The Rheology of Bulk Molding Compounds

In the last decades there has been considerable growth in research related to the development of new energy alternatives such as solar energy, wind energy, and fuel cells. Fuel cells, such as the direct-methanol and the hydrogen fuel cells, have emerged as one of the most promising alternatives. Bipolar plates play an important role in a fuel cell stack. Bipolar plates for hydrogen fuel cells are currently compression molded from bulk molding compounds that consist mainly of graphite powder and thermoset resins. Currently, the rheology of these compounds is not well understood and many fundamental questions remain to be answered.

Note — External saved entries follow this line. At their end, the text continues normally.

(* ===== verification/DriverHeaders.v ===== *)
(** * Submissions: the fixed text of the drivers

    The constants [pythonHeader], [jsHeader], [goHeader] and [javaHeader] of
    [internal/api/submissions/driver], byte for byte: what every wrapped
    submission starts with. *)

From S2P Require Import Prelude GoStrings.

Definition pythonHeader : string :=
"# __CAPSTONE_FUNC_RUNNER__
from typing import Optional, List


class TreeNode:
    def __init__(self, val=0, left=None, right=None):
        self.val = val
        self.left = left
        self.right = right


class ListNode:
    def __init__(self, val=0, next=None):
        self.val = val
        self.next = next


def _deserialize_tree(arr):
    if not arr:
        return None
    root = TreeNode(arr[0])
    queue = [root]
    i = 1
    while queue and i < len(arr):
        node = queue.pop(0)
        if i < len(arr) and arr[i] is not None:
            node.left = TreeNode(arr[i])
            queue.append(node.left)
        i += 1
        if i < len(arr) and arr[i] is not None:
            node.right = TreeNode(arr[i])
            queue.append(node.right)
        i += 1
    return root


def _serialize_tree(root):
    if not root:
        return []
    result, queue = [], [root]
    while queue:
        node = queue.pop(0)
        if node:
            result.append(node.val)
            queue.append(node.left)
            queue.append(node.right)
        else:
            result.append(None)
    while result and result[-1] is None:
        result.pop()
    return result


def _deserialize_list(arr):
    if not arr:
        return None
    head = ListNode(arr[0])
    cur = head
    for v in arr[1:]:
        cur.next = ListNode(v)
        cur = cur.next
    return head


def _serialize_list(head):
    result = []
    while head:
        result.append(head.val)
        head = head.next
    return result


def _deser(val, typ):
    if typ == 'TreeNode':
        return _deserialize_tree(val)
    if typ == 'ListNode':
        return _deserialize_list(val)
    return val


def _ser(val, typ):
    if typ == 'TreeNode':
        return _serialize_tree(val)
    if typ == 'ListNode':
        return _serialize_list(val)
    return val
".

Definition jsHeader : string :=
"// __CAPSTONE_FUNC_RUNNER__
class TreeNode {
    constructor(val, left, right) {
        this.val   = val   === undefined ? 0    : val;
        this.left  = left  === undefined ? null : left;
        this.right = right === undefined ? null : right;
    }
}

class ListNode {
    constructor(val, next) {
        this.val  = val  === undefined ? 0    : val;
        this.next = next === undefined ? null : next;
    }
}

function deserializeTree(arr) {
    if (!arr || arr.length === 0 || arr[0] === null) return null;
    const root = new TreeNode(arr[0]);
    const queue = [root];
    let i = 1;
    while (queue.length > 0 && i < arr.length) {
        const node = queue.shift();
        if (i < arr.length && arr[i] !== null) {
            node.left = new TreeNode(arr[i]);
            queue.push(node.left);
        }
        i++;
        if (i < arr.length && arr[i] !== null) {
            node.right = new TreeNode(arr[i]);
            queue.push(node.right);
        }
        i++;
    }
    return root;
}

function serializeTree(root) {
    if (!root) return [];
    const result = [];
    const queue = [root];
    while (queue.length > 0) {
        const node = queue.shift();
        if (node) {
            result.push(node.val);
            queue.push(node.left);
            queue.push(node.right);
        } else {
            result.push(null);
        }
    }
    while (result.length > 0 && result[result.length - 1] === null) result.pop();
    return result;
}

function deserializeList(arr) {
    if (!arr || arr.length === 0) return null;
    let dummy = new ListNode(0);
    let cur = dummy;
    for (const v of arr) { cur.next = new ListNode(v); cur = cur.next; }
    return dummy.next;
}

function serializeList(head) {
    const result = [];
    while (head) { result.push(head.val); head = head.next; }
    return result;
}

function _deser(val, typ) {
    if (typ === 'TreeNode') return deserializeTree(val);
    if (typ === 'ListNode') return deserializeList(val);
    return val;
}

function _ser(val, typ) {
    if (typ === 'TreeNode') return serializeTree(val);
    if (typ === 'ListNode') return serializeList(val);
    return val;
}
".

Definition goHeader : string :=
"package main

import (
	" ++s quoted "encoding/json" ++s "
	" ++s quoted "fmt" ++s "
	" ++s quoted "os" ++s "
)

type TreeNode struct {
	Val   int
	Left  *TreeNode
	Right *TreeNode
}

type ListNode struct {
	Val  int
	Next *ListNode
}

func deserializeTree(raw json.RawMessage) *TreeNode {
	var arr []interface{}
	if err := json.Unmarshal(raw, &arr); err != nil || len(arr) == 0 {
		return nil
	}
	toInt := func(v interface{}) (int, bool) {
		f, ok := v.(float64)
		return int(f), ok
	}
	val, ok := toInt(arr[0])
	if !ok {
		return nil
	}
	root := &TreeNode{Val: val}
	queue := []*TreeNode{root}
	i := 1
	for len(queue) > 0 && i < len(arr) {
		node := queue[0]
		queue = queue[1:]
		if i < len(arr) && arr[i] != nil {
			v, _ := toInt(arr[i])
			node.Left = &TreeNode{Val: v}
			queue = append(queue, node.Left)
		}
		i++
		if i < len(arr) && arr[i] != nil {
			v, _ := toInt(arr[i])
			node.Right = &TreeNode{Val: v}
			queue = append(queue, node.Right)
		}
		i++
	}
	return root
}

func serializeTree(root *TreeNode) interface{} {
	if root == nil {
		return []interface{}{}
	}
	var result []interface{}
	queue := []*TreeNode{root}
	for len(queue) > 0 {
		node := queue[0]
		queue = queue[1:]
		if node != nil {
			result = append(result, node.Val)
			queue = append(queue, node.Left, node.Right)
		} else {
			result = append(result, nil)
		}
	}
	for len(result) > 0 && result[len(result)-1] == nil {
		result = result[:len(result)-1]
	}
	return result
}

func deserializeList(arr []int) *ListNode {
	if len(arr) == 0 {
		return nil
	}
	head := &ListNode{Val: arr[0]}
	cur := head
	for _, v := range arr[1:] {
		cur.Next = &ListNode{Val: v}
		cur = cur.Next
	}
	return head
}

func serializeList(head *ListNode) []int {
	var result []int
	for head != nil {
		result = append(result, head.Val)
		head = head.Next
	}
	return result
}
".

Definition javaHeader : string :=
"// __CAPSTONE_FUNC_RUNNER__
import java.util.*;
import java.io.*;
import java.nio.file.*;
import com.fasterxml.jackson.databind.*;
import com.fasterxml.jackson.databind.node.*;

public class Main {
    static class TreeNode {
        int val;
        TreeNode left;
        TreeNode right;
        TreeNode() {}
        TreeNode(int val) { this.val = val; }
        TreeNode(int val, TreeNode left, TreeNode right) {
            this.val = val; this.left = left; this.right = right;
        }
    }

    static class ListNode {
        int val;
        ListNode next;
        ListNode() {}
        ListNode(int val) { this.val = val; }
        ListNode(int val, ListNode next) { this.val = val; this.next = next; }
    }

    static TreeNode deserializeTree(JsonNode arr) {
        if (arr == null || arr.isNull() || !arr.isArray() || arr.size() == 0) return null;
        if (arr.get(0).isNull()) return null;
        TreeNode root = new TreeNode(arr.get(0).asInt());
        Deque<TreeNode> queue = new ArrayDeque<>();
        queue.add(root);
        int i = 1;
        while (!queue.isEmpty() && i < arr.size()) {
            TreeNode node = queue.pollFirst();
            if (i < arr.size() && !arr.get(i).isNull()) {
                node.left = new TreeNode(arr.get(i).asInt());
                queue.add(node.left);
            }
            i++;
            if (i < arr.size() && !arr.get(i).isNull()) {
                node.right = new TreeNode(arr.get(i).asInt());
                queue.add(node.right);
            }
            i++;
        }
        return root;
    }

    static List<Object> serializeTree(TreeNode root) {
        List<Object> result = new ArrayList<>();
        if (root == null) return result;
        Deque<TreeNode> queue = new ArrayDeque<>();
        queue.add(root);
        while (!queue.isEmpty()) {
            TreeNode node = queue.pollFirst();
            if (node != null) {
                result.add(node.val);
                queue.add(node.left);
                queue.add(node.right);
            } else {
                result.add(null);
            }
        }
        while (!result.isEmpty() && result.get(result.size() - 1) == null) {
            result.remove(result.size() - 1);
        }
        return result;
    }

    static ListNode deserializeList(JsonNode arr) {
        if (arr == null || !arr.isArray() || arr.size() == 0) return null;
        ListNode head = new ListNode(arr.get(0).asInt());
        ListNode cur = head;
        for (int i = 1; i < arr.size(); i++) {
            cur.next = new ListNode(arr.get(i).asInt());
            cur = cur.next;
        }
        return head;
    }

    static List<Integer> serializeList(ListNode head) {
        List<Integer> result = new ArrayList<>();
        while (head != null) {
            result.add(head.val);
            head = head.next;
        }
        return result;
    }

    static class Solution {
".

In this study, which is part of a larger effort to find a method for characterizing the flow properties of these compounds, we seek to determine whether or not the compounds slip at the surface of the mold in order to use this information in the search for a constitutive equation to describe their flow behavior. To determine the degree of slip at the surface we added pigments to cylindrical pucks made from the compounds before compressing them into disks between heated parallel plates. We photographed the pucks before and after compression and used the photographs to measure the location of the pigmented regions before and after compression. The results indicate that in some cases the material slips at the surface but that the pigment used as indicator tends to stick to the surface of the plates and affect the flow of the compounds between them. The roughness of the plates was also found to affect the flow of the compound between the plates. The next step in this investigation will be to analyze the data already on hand to screen out experimental artifacts and to use the results in the search for a rheological model that describes the flow behavior adequately.